Un bruit me fit sursauter. Quelque chose avait cogné contre les planches qui barricadaient la fenêtre. Je m’approchai furtivement, attrapant ma batte au passage. Une partie de mon cerveau nota qu’elle collait sous mes doigts tandis que tout le reste de mon être se focalisai sur la fenêtre. Le bruit retentit de nouveau, les muscles de mes épaules se crispèrent avant que je comprenne. Je laissai échapper un petit rire. C’était la branche d’un arbre secouée par le vent. Je retournai à ma tâche.

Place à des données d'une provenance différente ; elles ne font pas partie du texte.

Lemma str_app_snoc (u : string) (c : ascii) (v : string) :
  (u +:+ String c "") +:+ v = u +:+ String c v.
Proof. by rewrite <-str_app_assoc, str_app_cons, str_app_nil_l. Qed.

(** ** Backslashes *)

Lemma step_backslash (cs : list (list string)) (ws : list string)
    (u : option string) (q : bool) :
  step (ShState cs ws u q) backslash = Some (MkSh cs ws u q true).
Proof. by destruct q. Qed.

Lemma step_escaped_newline (cs : list (list string)) (ws : list string)
    (u : option string) (q : bool) :
  step (MkSh cs ws u q true) newline = Some (ShState cs ws u q).
Proof. done. Qed.

(** After a backslash between double quotes a character other than the
    newline is added to the word, with the backslash unless it is
    special. *)
Lemma step_escaped_quoted (cs : list (list string)) (ws : list string)
    (u : string) (c : ascii) :
  Ascii.eqb c newline = false →
  step (MkSh cs ws (Some u) true true) c
  = Some (ShState cs ws (Some (u +:+ dq_escaped c)) true).
Proof.
  intros Hc. unfold step, step_escaped, dq_escaped, add_char. simpl.
  rewrite Hc. destruct (quoted_plain c); simpl; [|done].
  by rewrite str_app_snoc.
Qed.

(** After a backslash outside quotes a character other than the newline is
    added to the word as it is. *)
Lemma step_escaped_unquoted (cs : list (list string)) (ws : list string)
    (u : option string) (c : ascii) :
  Ascii.eqb c newline = false →
  step (MkSh cs ws u false true) c
  = Some (ShState cs ws (Some (default "" u +:+ String c "")) false).
Proof. intros Hc. unfold step, step_escaped, add_char. simpl. by rewrite Hc. Qed.

(** The equations of [dq_value], one per case of the first character. *)
Lemma dq_value_plain (c : ascii) (t : string) :
  quoted_plain c = true →
  dq_value (String c t) = v ← dq_value t; Some (String c v).
Proof.
  intros Hc. cbn [dq_value].
  by rewrite (quoted_plain_not_backslash c Hc), Hc.
Qed.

J’attrapai mon poing américain en fronçant les sourcils. C’était Dolores qui me l’avait offert et elle m’aurait attrapé par l’oreille si elle avait vu son état. Du sang séché ternissait l’acier dans les interstices. J’étais négligente depuis qu’elle… Je me levai d’un coup à la recherche de la brosse à dent qu’elle utilisait toujours pour l’astiquer. Le sang séché était la pire chose à nettoyer, il fallait beaucoup d’effort pour très peu de résultats. Avec la cervelle séchée, on avait au moins la satisfaction de la voir partir par gros morceaux. Ma petite technique personnelle était d’utiliser du sable pour accentuer l’effet grattant de la brosse à dent sur les tâches de sang.
Après qu’il eut retrouvé un état satisfaisant, je me penchai sur ma hachette. La lame avait perdu un éclat, sûrement resté dans un crâne. Je soupirai. Si elle me lâchait, ça allait devenir encore plus difficile. Je passai rapidement mon pouce sur la lame pour évaluer son aiguisage. Suffisant pour ne pas avoir à s’en occuper pour le moment.

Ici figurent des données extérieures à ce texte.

(** The handlers of the SDK: [ping] is answered with the empty result, and
    [initialize] with the name and the version that the constructor gave
    the server ([limited-github-cli], [0.1.0]) and with the one capability
    that it declared, [tools]. *)
Theorem sdk_requests_answer id err out w :
  react (EvRequest id PingRequest) (in_phase Live err out w)
  = in_phase Live err (out ++ [Response id EmptyResult]) w
  ∧ react (EvRequest id InitializeRequest) (in_phase Live err out w)
    = in_phase Live err
        (out ++ [Response id
                   (InitializeResult
                      {| impl_name := "limited-github-cli";
                         impl_version := "0.1.0" |} [Tools])]) w.
Proof.
  split.
  - change (react _ _)
      with (on_request id PingRequest (in_phase Live err out w)).2.
    by rewrite on_request_live.
  - change (react _ _)
      with (on_request id InitializeRequest (in_phase Live err out w)).2.
    by rewrite on_request_live.
Qed.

Je grattai rapidement la terre séchée sur mes piolets et déroulai ma corde. Trois mètres de polyester et deux mousquetons, en assez bon état pour que je ne risque pas ma vie en les utilisant. J’enroulai le tout et attrapai ma trousse de soin. Je l’ouvris en soupirant, sachant déjà ce que j’allais y trouver : un rouleau de bandage, 2 compresses stériles encore emballées et un fond de sérum physiologique. Autant dire plus grand chose. Ma survie allait vraiment dépendre de mes défenses immunitaires et de mon habilité à éviter les blessures. À moins d’un coup de chance, j’aillais devoir faire avec. Ou plutôt sans. La plupart des pharmacies avaient été mises à sac il y a des années et acheter des antibiotiques au marché noir revenait à prendre le risque, au choix, de se faire arnaquer ou attaquer. Probablement les deux. De toute façon, il était hors de question que je me rapproche de ces gens. Ce serait une façon bien trop stupide de mourir.
Je rangeai tout ce que j’avais déjà inspecté dans mon sac. Les quelques babioles restantes, ma pierre de silex et ma lampe à dynamo, n’avait pas besoin de rafistolage. Je les enfournai et réinstallai mon équipement sur mon épaule avant de tracer un trait sur le mur déjà recouvert de marques. Déjà 652 jours que j’étais installée ici. L’apocalypse zombie avait commencé depuis plus longtemps. Mais j’avais survécu un jour de plus.